Gün ışığından azıcık faydalanabilmek için pencerenin dibinde oturan teyzenin gözleri de ağlamaklı. Sanki isteği var pencere dibinden... Umrunda değil güneş O'nun da! Tam aşağısındaki garajın önünde, kendi başına top oynayan çocuk anın keyfini çıkarırken, zamanın Ondan aldıkları ve bir o kadar verdiklerinin deminde olan teyzeciğim; o top oynayan çocuğa bakıp, aklından geçenleri kafasnda tutamayacak kadar derin bir of çekiyor.. Tam ortasında olmak ne garip ''hayatın''... Bir çocuk gibi gökkuşağının bittiği yerde sürprizleri görmek isteyecek kadar heyecanlı, daha da yaşayacakları iki elin parmağını geçmeyecek kadar kalmış teyze gibi sakin ve sonu bekler gibi yaşamak ne tuhaf!
Geç ey zaman, umrumda değilsin.

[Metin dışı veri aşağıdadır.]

#[local] Instance script_ports : Ports Script := {
  clock_Now := ask EvNow read_time;
  Sleep d := ask (EvSleep d) read_unit;
  draw := ask EvDraw read_draw;
  Allow c := ask (EvAllow c) read_allow;
  ClaimDelivery id at_ lease := ask (EvClaim id at_ lease) read_claim;
  GetRequestByID id := ask (EvGetRequest id) read_request;
  Send r := ask (EvSend r) read_send;
  MarkSent id at_ rid m := ask (EvMarkSent id at_ rid m) read_unit;
  MarkRetrying id at_ n next err := ask (EvMarkRetrying id at_ n next err) read_unit;
  MarkFailed id at_ rid n err := ask (EvMarkFailed id at_ rid n err) read_unit;
  Ack stream id := ask (EvAck stream id) read_unit;
  DLQ_Publish m := ask (EvDLQ m) read_unit;
  Metrics m := ask (EvMetric m) read_unit;
  uuid_String := text
}.

(** ** Goroutines *)

Definition run_script (msg : StreamMessage) (answers : list answer) : result error () * Script :=
  process overflow w fuel msg (mkScript answers [] None).

(** The call the goroutine waits in; [None] when [process] has returned. *)
Definition pending (msg : StreamMessage) (answers : list answer) : option event :=
  sc_blocked (snd (run_script msg answers)).

Definition calls_made (msg : StreamMessage) (answers : list answer) : list (event * answer) :=
  sc_made (snd (run_script msg answers)).

(** ** Phases *)

(** Before the claim; holding a claimed row; with its request; after the provider's
    answer; after the final write, or the failure of a call before it; after the
    acknowledgement. *)
Inductive phase :=
| PhStart
| PhHolding (x : Delivery)
| PhReady (x : Delivery) (q : Request)
| PhAnswered (x : Delivery) (q : Request) (r : result error ProviderResult)
| PhDone
| PhAcked.

(** The key in the tables of the delivery a message names. *)
Definition msg_key (msg : StreamMessage) : uuid * time :=
  (dm_DeliveryID (sm_Delivery msg), timestamptz (dm_DeliveryCreatedAt (sm_Delivery msg))).

(** The retry policy's verdict on a failure is to try again, or to give up, with
    attempt count [n]. *)
Definition evaluates (again : bool) (x : Delivery) (e : error) (n : Z) : Prop :=
  breaker_open e = false /\ exists dr now oc,
    EvaluateFailure overflow (w_policy w) dr now (d_AttemptCount x) (errors_As_Provider e) = Some oc /\
    bool_decide (oc_Status oc = DeliveryFailed) = negb again /\ n = oc_AttemptCount oc.

(** The calls a phase allows, with their arguments. *)
Definition may (msg : StreamMessage) (p : phase) (ev : event) : Prop :=
  match ev, p with
  | (EvNow | EvSleep _ | EvDraw | EvMetric _), _ => True
  | EvAllow c, PhHolding _ => c = dm_Channel (sm_Delivery msg)
  | EvClaim id at_ _, PhStart =>
      id = dm_DeliveryID (sm_Delivery msg) /\ at_ = dm_DeliveryCreatedAt (sm_Delivery msg)
  | EvGetRequest rid, PhHolding x => rid = d_RequestID x
  | EvSend req, PhReady x q =>
      req = mkProviderRequest (text (d_ID x)) (r_Recipient q) (d_Channel x) (r_RenderedContent q)
  | EvMarkSent id at_ rid m, PhAnswered x _ (Ok res) =>
      (id, at_) = del_key x /\ rid = d_RequestID x /\ m = pres_MessageID res
  | EvMarkFailed id at_ rid n _, PhAnswered x _ (Err e) =>
      (id, at_) = del_key x /\ rid = d_RequestID x /\ evaluates false x e n
  | EvMarkRetrying id at_ n _ _, PhHolding x => (id, at_) = del_key x /\ n = d_AttemptCount x
  | EvMarkRetrying id at_ n _ _, PhAnswered x _ (Err e) =>
      (id, at_) = del_key x /\
      (breaker_open e = true /\ n = d_AttemptCount x \/ evaluates true x e n)
  | EvDLQ _, PhDone => True
  | EvAck stream id, PhDone => stream = sm_Stream msg /\ id = sm_ID msg
  | _, _ => False
  end.

Definition after (p : phase) (ev : event) (a : answer) : phase :=
  match ev, p, a with
  | EvClaim _ _ _, PhStart, AnClaim (Ok (Some x)) => PhHolding x
  | EvGetRequest _, PhHolding x, AnRequest (Ok q) => PhReady x q
  | EvSend _, PhReady x q, AnSend r => PhAnswered x q r
  | (EvClaim _ _ _ | EvGetRequest _ | EvSend _ | EvMarkSent _ _ _ _ | EvMarkRetrying _ _ _ _ _
    | EvMarkFailed _ _ _ _ _), _, _ => PhDone
  | EvAck _ _, _, _ => PhAcked
  | _, _, _ => p
  end.

Definition phase_after (l : list (event * answer)) (p : phase) : phase :=
  foldl (fun p c => after p (fst c) (snd c)) p l.

(** The calls of a list are allowed one after the other. *)
Fixpoint walk (msg : StreamMessage) (p : phase) (l : list (event * answer)) : Prop :=
  match l with
  | [] => True
  | (ev, a) :: l => may msg p ev /\ walk msg (after p ev a) l
  end.

(** The phase of a goroutine. *)
Definition task_phase (msg : StreamMessage) (answers : list answer) : phase :=
  phase_after (calls_made msg answers) PhStart.

Definition held_row (p : phase) : option Delivery :=
  match p with PhHolding x | PhReady x _ | PhAnswered x _ _ => Some x | _ => None end.

(** ** Programs and their scripts

    What every program built from [ask] satisfies: a suspended run does nothing more;
    a run without answers makes no call; and one more answer, of the kind the waiting
    call expects, adds exactly that call. *)

Definition expects (ev : event) (a : answer) : bool :=
  match ev, a with
  | EvNow, AnTime _ | EvDraw, AnDraw _ | EvAllow _, AnAllow _ | EvClaim _ _ _, AnClaim _
  | EvGetRequest _, AnRequest _ | EvSend _, AnSend _
  | (EvSleep _ | EvMarkSent _ _ _ _ | EvMarkRetrying _ _ _ _ _ | EvMarkFailed _ _ _ _ _
    | EvAck _ _ | EvDLQ _ | EvMetric _), AnUnit _ => true
  | _, _ => false
  end.

Definition feed (a : answer) (s : Script) : Script :=
  mkScript (sc_answers s ++ [a]) (sc_made s) (sc_blocked s).

Record lawful {A} (m : eff Script error A) : Prop := {
  law_inert s : sc_blocked s <> None -> snd (m s) = s;
  law_starved s : sc_blocked s = None -> sc_answers s = [] ->
    sc_made (snd (m s)) = sc_made s /\ sc_answers (snd (m s)) = [];
  law_feed a s : sc_blocked s = None ->
    match sc_blocked (snd (m s)) with
    | None => m (feed a s) = (fst (m s), feed a (snd (m s)))
    | Some ev => sc_answers (snd (m s)) = [] -> expects ev a = true ->
        sc_made (snd (m (feed a s))) = sc_made (snd (m s)) ++ [(ev, a)] /\
        sc_answers (snd (m (feed a s))) = []
    end
}.
(* ===== verification/SchedulerMaintain.v ===== *)
(** * Retention: [maintainPartitions]

    Under any failures the job drops at most the deliveries of one day and
    purges only published outbox rows; with a database that answers the coming
    days have their partition. *)

From S2P Require Import Prelude GoStrings Domain Store StoreRuns StoreInv StoreCalls.
From S2P Require Import StoreQuiet StoreSamples StoreDue Scheduler SchedulerDrain.

Local Open Scope string_scope.
Local Open Scope list_scope.

(** What a run may do to the tables: [drop] is the day it retires. *)
Record maintained (drop : Z) (before : time) (d d' : DB) : Prop := {
  mt_kept : forall x, x ∈ deliveries d -> day_of (d_CreatedAt x) <> drop -> x ∈ deliveries d';
  mt_old : forall x, x ∈ deliveries d' -> x ∈ deliveries d;
  mt_archive : forall x, x ∈ archive d -> x ∈ archive d';
  mt_outbox : forall row, row ∈ outbox d -> purgeable before row = false -> row ∈ outbox d';
  mt_partitions : forall p, p ∈ partitions d -> p <> drop -> p ∈ partitions d';
  mt_requests : requests d' = requests d
}.

#[export] Instance maintained_preorder drop before : PreOrder (maintained drop before).
Proof.
  split; [by split|]. intros d1 d2 d3 [K1 O1 A1 B1 P1 R1] [K2 O2 A2 B2 P2 R2].
  split; eauto. congruence.
Qed.

(** ** The statements *)

Lemma create_partition_maintained drop before p d d' :
  create_delivery_partition p d = Ok ((), d') -> maintained drop before d d'.
Proof.
  unfold create_delivery_partition. destruct (partition_exists p d); [by intros [= <-]|].
  destruct (existsb _ _); [done|]. intros [= <-]. split; try done.
  intros q Hq _. simpl. apply elem_of_app. auto.
Qed.

Lemma archive_and_drop_maintained before p d d' :
  archive_and_drop_partition p d = Ok ((), d') -> maintained p before d d'.
Proof.
  unfold archive_and_drop_partition. destruct (partition_exists p d); [|by intros [= <-]].
  destruct (existsb _ _); [done|]. intros [= <-]. split; simpl; try done.
  - intros x Hx Hd. apply elem_of_where. split; [done|]. by apply negb_true_iff, Z.eqb_neq.
  - by intros x [Hx _]%elem_of_where.
  - intros x Hx. apply elem_of_app. auto.
  - intros q Hq Hne. apply elem_of_where. split; [done|]. by apply negb_true_iff, Z.eqb_neq.
Qed.

Lemma purge_maintained drop before d n d' :
  purge_published_outbox before d = Ok (n, d') -> maintained drop before d d'.
Proof.
  intros [= <- <-]. split; simpl; try done.
  intros row Hrow Hp. apply elem_of_where. by rewrite Hp.
Qed.

Lemma maintained_wrap {A} op (f : DB -> result error (A * DB)) drop before s r s' :
  (forall d a d', f d = Ok (a, d') -> maintained drop before d d') ->
  wrap op (Exec f) s = (r, s') -> maintained drop before (db s) (db s').
Proof.
  intros Hf H. destruct (atomic_cases _ _ _ _ (wrap_atomic op _ (Exec_atomic f)) H) as [->|[a Hr]]; [done|].
  apply wrap_runs, Exec_runs in Hr. by apply (Hf _ a).
Qed.

(** ** Days *)

Lemma day_of_AddDays t i : day_of (AddDays (truncate_day t) i) = (day_of t + i)%Z.
Proof.
  unfold day_of, AddDays, truncate_day. rewrite <- Z.mul_add_distr_r.
  by apply Z.div_mul.
Qed.

Section maintain.
Context `{codec : !MessageCodec} `{uuids : !UuidSource}.
Context (up : nat -> bool) (now : time) (locked : uuid * time -> bool)
  (queue_depth queue_pending : string -> eff SWorld error Z).

#[local] Instance maintain_ports : SchedPorts SWorld :=
  store_sched up now locked queue_depth queue_pending.

(** A logged attempt at one statement. *)
Lemma logged_step {A B} op (f : DB -> result error (A * DB)) (k : eff SWorld error B) drop before s :
  (forall d a d', f d = Ok (a, d') -> maintained drop before d d') ->
  exists s1, maintained drop before (sw_db s) (sw_db s1) /\
    (attempt (on_store (wrap op (Exec f))) ≫= fun _ => k) s = k s1 /\
    (faults (sw_sess s) = [] -> faults (sw_sess s1) = [] /\
       sw_db s1 = match f (sw_db s) with Ok (_, d) => d | Err _ => sw_db s end).
Proof.
  intros Hf. destruct (on_store (wrap op (Exec f)) s) as [r s1] eqn:E. exists s1.
  rewrite (attempt_bind _ (fun _ => k) _ _ _ E).
  apply on_store_inv in E as (x & H & ->). split_and!; [|done|].
  - by apply (maintained_wrap op f _ _ _ r).
  - intros Hq%quiet_sess. rewrite Hq, wrap_quiet, Exec_quiet in H. unfold sw_db.
    destruct (f (db (sw_sess s))) as [[a d']|e]; by simplify_eq.
Qed.

Definition create_days (t : time) (days : list Z) : eff SWorld error () :=
  for_each (fun i => attempt (sp_CreateDeliveryPartition (AddDays (truncate_day t) i)) ≫= fun _ => mret ()) days.

Definition day_free (p : Z) (d : DB) : Prop :=
  p ∈ partitions d \/ forall x, x ∈ deliveries d -> in_day p x = false.

Lemma create_partition_exists p d :
  day_free p d -> exists d', create_delivery_partition p d = Ok ((), d') /\ p ∈ partitions d' /\
    deliveries d' = deliveries d /\ forall q, q ∈ partitions d -> q ∈ partitions d'.
Proof.
  intros Hfree. unfold create_delivery_partition. destruct (partition_exists p d) eqn:E.
  - exists d. split_and!; [done| |done|done]. apply existsb_exists in E as (q & Hq & ->%Z.eqb_eq).
    by apply list_elem_of_In.
  - destruct Hfree as [Hp|Hfree].
    { exfalso. apply not_true_iff_false in E. apply E, existsb_exists. exists p.
      by rewrite <- list_elem_of_In, Z.eqb_refl. }
    destruct (existsb (in_day p) (deliveries d)) eqn:E2.
    + apply existsb_exists in E2 as (x & Hx & H). apply list_elem_of_In, Hfree in Hx. congruence.
    + eexists. split_and!; [done| |done|]; simpl; intros; apply elem_of_app; [right; left|by left].
Qed.

Lemma create_days_spec drop before t days s :
  exists s1, create_days t days s = (Ok (), s1) /\ maintained drop before (sw_db s) (sw_db s1) /\
    (faults (sw_sess s) = [] -> (forall i, i ∈ days -> day_free (day_of t + i) (sw_db s)) ->
     faults (sw_sess s1) = [] /\ deliveries (sw_db s1) = deliveries (sw_db s) /\
     (forall p, p ∈ partitions (sw_db s) -> p ∈ partitions (sw_db s1)) /\
     forall i, i ∈ days -> (day_of t + i)%Z ∈ partitions (sw_db s1)).
Proof.
  revert s. induction days as [|i days IH]; intros s.
  { exists s. split_and!; [done|done|]. intros Hq _. split_and!; try done.
    by intros i ?%not_elem_of_nil. }
  cbn [create_days for_each].
  destruct (logged_step "create partition"
    (create_delivery_partition (day_of (AddDays (truncate_day t) i))) (mret ()) drop before s)
    as (s1 & Hm & E & Hq).
  { intros d [] d'. apply create_partition_maintained. }
  destruct (IH s1) as (s2 & E2 & Hm2 & Hq2). exists s2. split_and!.
  - erewrite bind_step_ok; [exact E2|]. exact E.
  - by etrans.
  - intros Hf Hfree. destruct (Hq Hf) as [Hf1 Hdb]. rewrite day_of_AddDays in Hdb.
    destruct (create_partition_exists _ _ (Hfree i ltac:(left))) as (d1 & Ed & Hin & Hdel & Hgrow).
    rewrite Ed in Hdb.
    rewrite <- Hdb in Hgrow, Hin, Hdel.
    destruct (Hq2 Hf1) as (Hf2 & Hdel2 & Hgrow2 & Hall).
    { intros j Hj. destruct (Hfree j ltac:(by right)) as [Hp|Hp].
      - left. by apply Hgrow.
      - right. by rewrite Hdel. }
    split_and!; [done|congruence|auto|].
    intros j [->|Hj]%elem_of_cons; auto.
Qed.

(** C38: a run of [maintainPartitions] always returns and, whatever fails, can
    only do this: retire the one day [RetentionDays + 1] before today, purge
    published outbox rows past their retention, and add partitions. Deliveries
    of every other day stay, so a day the scheduler was down on is never
    retired. When the database answers and no row of the coming days sits in
    the default partition, every day from today to [PreCreateDays] ahead has its
    partition afterwards. *)
Theorem maintainPartitions_spec cfg0 s :
  let cfg := New cfg0 in
  let drop := (day_of now - (sc_RetentionDays cfg + 1))%Z in
  exists s', maintainPartitions cfg s = (Ok (), s') /\
    maintained drop (timestamptz (now - sc_OutboxRetention cfg)) (sw_db s) (sw_db s') /\
    (faults (sw_sess s) = [] ->
     (forall i, (0 <= i <= sc_PreCreateDays cfg)%Z -> day_free (day_of now + i) (sw_db s)) ->
     forall i, (0 <= i <= sc_PreCreateDays cfg)%Z ->
       (day_of now + i)%Z ∈ partitions (sw_db s')).
Proof.
  intros cfg drop. set (before := timestamptz (now - sc_OutboxRetention cfg)).
  set (days := seqZ 0 (sc_PreCreateDays cfg + 1)).
  destruct (create_days_spec drop before now days s) as (s1 & E1 & M1 & Q1).
  destruct (logged_step "archive/drop partition" (archive_and_drop_partition drop)
    (attempt (sp_PurgePublishedOutbox (now - sc_OutboxRetention cfg)%Z) ≫= fun _ => mret ()) drop before s1)
    as (s2 & M2 & E2 & _).
  { intros d [] d'. apply archive_and_drop_maintained. }
  destruct (on_store (PurgePublishedOutbox (now - sc_OutboxRetention cfg)%Z) s2) as [r s3] eqn:E3.
  pose proof E3 as (x & H3 & Es3)%on_store_inv.
  assert (M3 : maintained drop before (sw_db s2) (sw_db s3)).
  { rewrite Es3. unfold sw_db. simpl. unfold PurgePublishedOutbox in H3.
    apply atomic_cases in H3 as [->|[n Hr]]; [done| |apply (atomic_then_ret _ Z.of_nat), wrap_atomic, Exec_atomic].
    inv_runs. by apply (purge_maintained drop before _ a). }
  exists s3. split_and!.
  - unfold maintainPartitions. erewrite bind_step_ok by done. cbv zeta.
    erewrite bind_step_ok by exact E1.
    assert (Hd : sp_ArchiveAndDropPartition
        (AddDays (truncate_day now) (- (sc_RetentionDays cfg + 1)))
      = on_store (wrap "archive/drop partition" (Exec (archive_and_drop_partition drop)))).
    { simpl. unfold ArchiveAndDropPartition. by rewrite day_of_AddDays. }
    rewrite Hd. etrans; [|etrans; [exact E2|]].
    + unfold mbind, eff_bind, attempt. by destruct (on_store _ s1).
    + by rewrite (attempt_bind _ _ _ _ _ E3).
  - by do 2 (etrans; [done|]).
  - intros Hf Hfree i Hi. assert (Hin : i ∈ days) by (apply elem_of_seqZ; lia).
    destruct (Q1 Hf) as (_ & _ & _ & Hp).
    { intros j Hj%elem_of_seqZ. apply Hfree. lia. }
    apply (mt_partitions _ _ _ _ M3); [apply (mt_partitions _ _ _ _ M2); [by apply Hp|]|];
      unfold drop; simpl; unfold or_default; destruct (Z.leb_spec (sc_RetentionDays cfg0) 0); lia.
Qed.
End maintain.

(** Day 0 was the scheduler's to retire on day 31; on day 40 it is too late. *)
Example missed_day_stays :
  map d_ID (deliveries (sw_db (snd (maintainPartitions
    (ports := maintain_ports (fun _ => true) (40 * Day) no_lock no_gauge no_gauge)
    (New (mkSchedConfig 0 0 2 1 0 60 30 3 Day))
    (mkSWorld (quiet far_db None 0) [] 0 []))))) = [11%N].
Proof. vm_compute. reflexivity. Qed.
(* ===== verification/Provider.v ===== *)
(** * The provider adapter (internal/adapters/provider)

    [WebhookClient_Send] calls the provider over HTTP and classifies the answer;
    [Breaker_Send] puts the channel's circuit breaker in front of it. The HTTP
    client, the JSON codec and the breaker library are interfaces. *)

From S2P Require Import Prelude GoStrings GoFloat Domain GoText Retry.

Local Open Scope string_scope.

(** ** The webhook client (webhook.go) *)

Record requestBody := mkRequestBody { rqb_To : string; rqb_Channel : string; rqb_Content : string }.

Record responseBody := mkResponseBody {
  rb_MessageID : string;
  rb_Status : string;
  rb_Timestamp : string
}.

Record HttpCall := mkHttpCall {
  hc_URL : string;
  hc_ContentType : string;
  hc_IdempotencyKey : string;
  hc_Body : string
}.

Record HttpAnswer := mkHttpAnswer {
  ha_StatusCode : Z;
  ha_RetryAfter : string;
  ha_Body : string
}.

(** [http_Do] is one call of [client.Do], whatever requests the client makes for it
    (net/http follows redirects and may send a request again). It ends with an error
    on a network failure or when the timeout passes. [json_Unmarshal] gives what is
    left in the zeroed struct, its error being ignored. *)
Class ProviderEnv (W : Type) := {
  json_Marshal : requestBody -> result error string;
  json_Unmarshal : string -> responseBody;
  http_NewRequest : string -> result error ();
  http_Do : duration -> HttpCall -> eff W error HttpAnswer;
  time_Parse_RFC3339 : string -> result error time;
  http_ParseTime : string -> result error time;
  provider_Now : W -> time * W
}.

Record WebhookClient := mkWebhookClient { wc_url : string; wc_timeout : duration }.

Definition NewWebhookClient (url : string) (timeout : duration) : WebhookClient :=
  mkWebhookClient url timeout.

(** [io.LimitReader]: the first [n] bytes. *)
Fixpoint LimitReader (n : N) (s : string) : string :=
  match s with
  | EmptyString => EmptyString
  | String.String c s =>
      if (n =? 0)%N then EmptyString else String.String c (LimitReader (n - 1) s)
  end.

(** [time.Time.Sub] and [time.Until] saturate. *)
Definition time_Sub (t u : time) : duration := Z.max int64_min (Z.min int64_max (t - u)).

(** A call that cannot fail. *)
Definition total {W A} (f : W -> A * W) : eff W error A := fun w =>
  let '(a, w') := f w in (Ok a, w').

Section webhook.
Context {W : Type} `{env : !ProviderEnv W}.

Definition parseSuccess (body : string) : eff W error ProviderResult :=
  let rb := json_Unmarshal body in
  now ← total provider_Now;
  let ts := if String.eqb (rb_Timestamp rb) "" then now else
            match time_Parse_RFC3339 (rb_Timestamp rb) with
            | Ok parsed => parsed
            | Err _ => now
            end in
  let status := if String.eqb (rb_Status rb) "" then "accepted" else rb_Status rb in
  mret (mkProviderResult (rb_MessageID rb) status ts).

(** [time.Duration(secs) * time.Second] is a 64-bit product. *)
Definition parseRetryAfter (header : string) : eff W error (option duration) :=
  if String.eqb header "" then mret None else
  match Atoi header with
  | Ok secs => mret (Some (wrap64 (secs * Second)))
  | Err _ =>
      match http_ParseTime header with
      | Ok t =>
          now ← total provider_Now;
          let d := time_Sub t now in
          mret (Some (if (d <? 0)%Z then 0%Z else d))
      | Err _ => mret None
      end
  end.

Definition provider_failure (permanent : bool) (status : Z) (retryAfter : option duration)
    (err : error) : error :=
  ProviderError_error (mkProviderError permanent status retryAfter false (Some err)).

Definition WebhookClient_Send (c : WebhookClient) (req : ProviderRequest)
    : eff W error ProviderResult :=
  match json_Marshal (mkRequestBody (pr_To req) (pr_Channel req) (pr_Content req)) with
  | Err err => raise (provider_failure true 0 None (Errorf "marshal request" err))
  | Ok body =>
      match http_NewRequest (wc_url c) with
      | Err err => raise (provider_failure true 0 None (Errorf "build request" err))
      | Ok _ =>
          r ← attempt (http_Do (wc_timeout c)
                (mkHttpCall (wc_url c) "application/json" (pr_DeliveryID req) body));
          match r with
          | Err err => raise (provider_failure false 0 None (Errorf "provider call" err))
          | Ok resp =>
              let respBytes := LimitReader 1048576 (ha_Body resp) in
              let code := ha_StatusCode resp in
              if ((code >=? 200) && (code <? 300))%Z then parseSuccess respBytes
              else if (code =? 429)%Z then
                retryAfter ← parseRetryAfter (ha_RetryAfter resp);
                raise (provider_failure false code retryAfter
                         (ELib ("provider rate limited: " ++ respBytes)))
              else if ((code >=? 400) && (code <? 500))%Z then
                raise (provider_failure true code None
                  (ELib ("provider rejected (" ++ FormatInt code ++ "): " ++ respBytes)))
              else
                raise (provider_failure false code None
                  (ELib ("provider error (" ++ FormatInt code ++ "): " ++ respBytes)))
          end
      end
  end.
End webhook.

(** ** The circuit breaker (breaker.go) *)

Record BreakerConfig := mkBreakerConfig {
  bc_FailureRateThreshold : float64;
  bc_MinRequests : Z;
  bc_Window : duration;
  bc_OpenTimeout : duration;
  bc_HalfOpenMax : Z
}.

(** [gobreaker.Counts], as far as the settings read it. *)
Record Counts := mkCounts { ct_Requests : Z; ct_TotalFailures : Z }.

Definition ReadyToTrip (cfg : BreakerConfig) (counts : Counts) : bool :=
  if (ct_Requests counts <? bc_MinRequests cfg)%Z then false else
  let failureRatio := f64_div (f64_of_int (ct_TotalFailures counts))
                        (f64_of_int (ct_Requests counts)) in
  f64_leb (bc_FailureRateThreshold cfg) failureRatio.

Definition IsExcluded (err : error) : bool :=
  match errors_As_Provider err with Some perr => pe_Permanent perr | None => false end.

Definition ErrOpenState : error := ELib "circuit breaker is open".
Definition ErrTooManyRequests : error := ELib "too many requests".

(** [cb.Execute] of the channel's breaker, which [NewBreaker] makes for each of
    [AllChannels] with the settings above. *)
Class BreakerLib (W : Type) := {
  cb_Execute : BreakerConfig -> Channel -> eff W error ProviderResult -> eff W error ProviderResult
}.

Section breaker.
Context {W : Type} `{lib : !BreakerLib W} (cfg : BreakerConfig).
Context (inner_Send : ProviderRequest -> eff W error ProviderResult).

(** The keys of [b.breakers]. *)
Definition has_breaker (c : Channel) : bool := existsb (String.eqb c) AllChannels.

Definition Breaker_Send (req : ProviderRequest) : eff W error ProviderResult :=
  if negb (has_breaker (pr_Channel req)) then inner_Send req else
  r ← attempt (cb_Execute cfg (pr_Channel req) (inner_Send req));
  match r with
  | Ok res => mret res
  | Err err =>
      if errors_Is err ErrOpenState || errors_Is err ErrTooManyRequests
      then raise (ProviderError_error (mkProviderError false 0 None true (Some err)))
      else raise err
  end.
End breaker.

(** ** What a response means for the delivery *)

(** The verdict of the retry policy on an error of [Send]. *)
Definition verdict (overflow : float64 -> Z) (p : Policy) (draw : float64) (now : time)
    (attempts : Z) (e : error) : option Outcome :=
  EvaluateFailure overflow p draw now attempts (errors_As_Provider e).
(* ===== verification/WorkerPool.v ===== *)
(** * The worker's read loop and pool (internal/worker: Run, readLoop)

    [Run] makes a channel of capacity [Concurrency], starts that many goroutines
    that range over it, feeds it from [readLoop] and drains. [pool_step] is one
    step of the reader, of one goroutine, or of the outside (a cancellation, what
    [queue.Read] returns); any interleaving is a sequence of steps. [process] runs
    under a context that is never cancelled; what it does to the world is [Worker].
    The traces [p_read], [p_dropped], [p_started] and [p_done] record the messages
    returned by [Read], left behind at a cancellation, received by a goroutine, and
    processed. *)

From S2P Require Import Prelude GoStrings GoFloat Domain Retry Worker.

Local Open Scope list_scope.

(** ** States *)

(** Where [readLoop] is: at the top of its loop, inside [Read], handing the rest of
    a batch to the channel, in the one-second wait after an error, or returned. *)
Inductive Reader :=
| LoopTop
| Reading
| Feeding (rest : list StreamMessage)
| Backing
| Returned.

(** A goroutine: waiting on the channel, in [process], or past its loop. *)
Inductive Goroutine :=
| Ranging
| Processing (msg : StreamMessage)
| Exited.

Ben sana değil yaşamak istediklerime yetişeceğim...
zaman her şeyin ilacıdır derler örneğin. ben hiç inanmıyorum öyle olduğuna.
kaybettiklerinizin yerini almaya çalışan, açılan boşluğa kurulan hınzır bir arkadaş sadece. zamanla unutmazsınız mesela her şeyi. zamanla alışırsınız sadece her şeye... yokluğa, acıya, sevgisizliğe... ama unutmazsın. unutamazsın. içinizdeki boşluğu zamana yayarsınız çaresizce. sizi kendine mecbur eder zaman küstahca...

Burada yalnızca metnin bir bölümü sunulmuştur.